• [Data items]

* * * * *

(** The open files of a process that forks and whose child exits: the
    child's descriptors count as holders of the parent's files, and its exit
    gives every one of them up and closes none, so that the file table is what
    it was. *)
Theorem fork_exit_files_roundtrip {D} `{!BlockDevice D} others (k : kernel D) :
  files_ok others k -> (forall i, 0 <= others i) -> (forall i, (i < NFILE)%nat -> frefcnt (ftable k i) + fd_refs (open_files k) i < U32) ->
  wp (on_files (share_files (open_files k));; for_each (seq 0 NOFILE) close_body tt;; mret tt) (fun _ k' =>
    (forall fd, (fd < NOFILE)%nat -> open_files k' fd = None) /\ (forall i, frefcnt (ftable k' i) = frefcnt (ftable k i)) /\ kfs k' = kfs k) k.
Proof.
  intros [Hr Hcnt] Hoth Hc. assert (Hpos : forall i, 0 <= fd_refs (open_files k) i) by (intros i; unfold fd_refs; lia).
  assert (Hge : forall i, (i < NFILE)%nat -> fd_refs (open_files k) i <= frefcnt (ftable k i)).
  { intros i Hi. rewrite Hcnt by done. specialize (Hoth i). lia. } wp_step.
  unfold on_files. wp_step. eapply wp_mono; [|apply wp_share_files; [done|intros i Hi; specialize (Hc i Hi); specialize (Hge i Hi); specialize (Hpos i); lia]].
  intros [] t' [Hs1 Hs2]. eapply wp_mono; [|apply (wp_close_fds (set_ftable t' k)); [done|]].
  - intros [] k' [H1 H2 (H3 & _)]. split; [|split; [|done]].
    + intros fd Hfd. rewrite H1, decide_True; [done|]. apply elem_of_seq. lia.
    + intros i. rewrite H2. cbn [ftable open_files set_ftable]. rewrite Hs1. lia.
  - intros i Hi H0. cbn [ftable open_files set_ftable] in *. rewrite Hs1. change (refs_in _ (seq 0 NOFILE) i) with (fd_refs (open_files k) i).
    specialize (Hge i Hi). lia.
Qed.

* * * * *

• [Exercise aim] The full set of data above must come back exactly as written.

• [Solution for this task]
(** The open files of a process that forks and whose child exits: the
    child's descriptors count as holders of the parent's files, and its exit
    gives every one of them up and closes none, so that the file table is what
    it was. *)
Theorem fork_exit_files_roundtrip {D} `{!BlockDevice D} others (k : kernel D) :
  files_ok others k -> (forall i, 0 <= others i) -> (forall i, (i < NFILE)%nat -> frefcnt (ftable k i) + fd_refs (open_files k) i < U32) ->
  wp (on_files (share_files (open_files k));; for_each (seq 0 NOFILE) close_body tt;; mret tt) (fun _ k' =>
    (forall fd, (fd < NOFILE)%nat -> open_files k' fd = None) /\ (forall i, frefcnt (ftable k' i) = frefcnt (ftable k i)) /\ kfs k' = kfs k) k.
Proof.
  intros [Hr Hcnt] Hoth Hc. assert (Hpos : forall i, 0 <= fd_refs (open_files k) i) by (intros i; unfold fd_refs; lia).
  assert (Hge : forall i, (i < NFILE)%nat -> fd_refs (open_files k) i <= frefcnt (ftable k i)).
  { intros i Hi. rewrite Hcnt by done. specialize (Hoth i). lia. } wp_step.
  unfold on_files. wp_step. eapply wp_mono; [|apply wp_share_files; [done|intros i Hi; specialize (Hc i Hi); specialize (Hge i Hi); specialize (Hpos i); lia]].
  intros [] t' [Hs1 Hs2]. eapply wp_mono; [|apply (wp_close_fds (set_ftable t' k)); [done|]].
  - intros [] k' [H1 H2 (H3 & _)]. split; [|split; [|done]].
    + intros fd Hfd. rewrite H1, decide_True; [done|]. apply elem_of_seq. lia.
    + intros i. rewrite H2. cbn [ftable open_files set_ftable]. rewrite Hs1. lia.
  - intros i Hi H0. cbn [ftable open_files set_ftable] in *. rewrite Hs1. change (refs_in _ (seq 0 NOFILE) i) with (fd_refs (open_files k) i).
    specialize (Hge i Hi). lia.
Qed.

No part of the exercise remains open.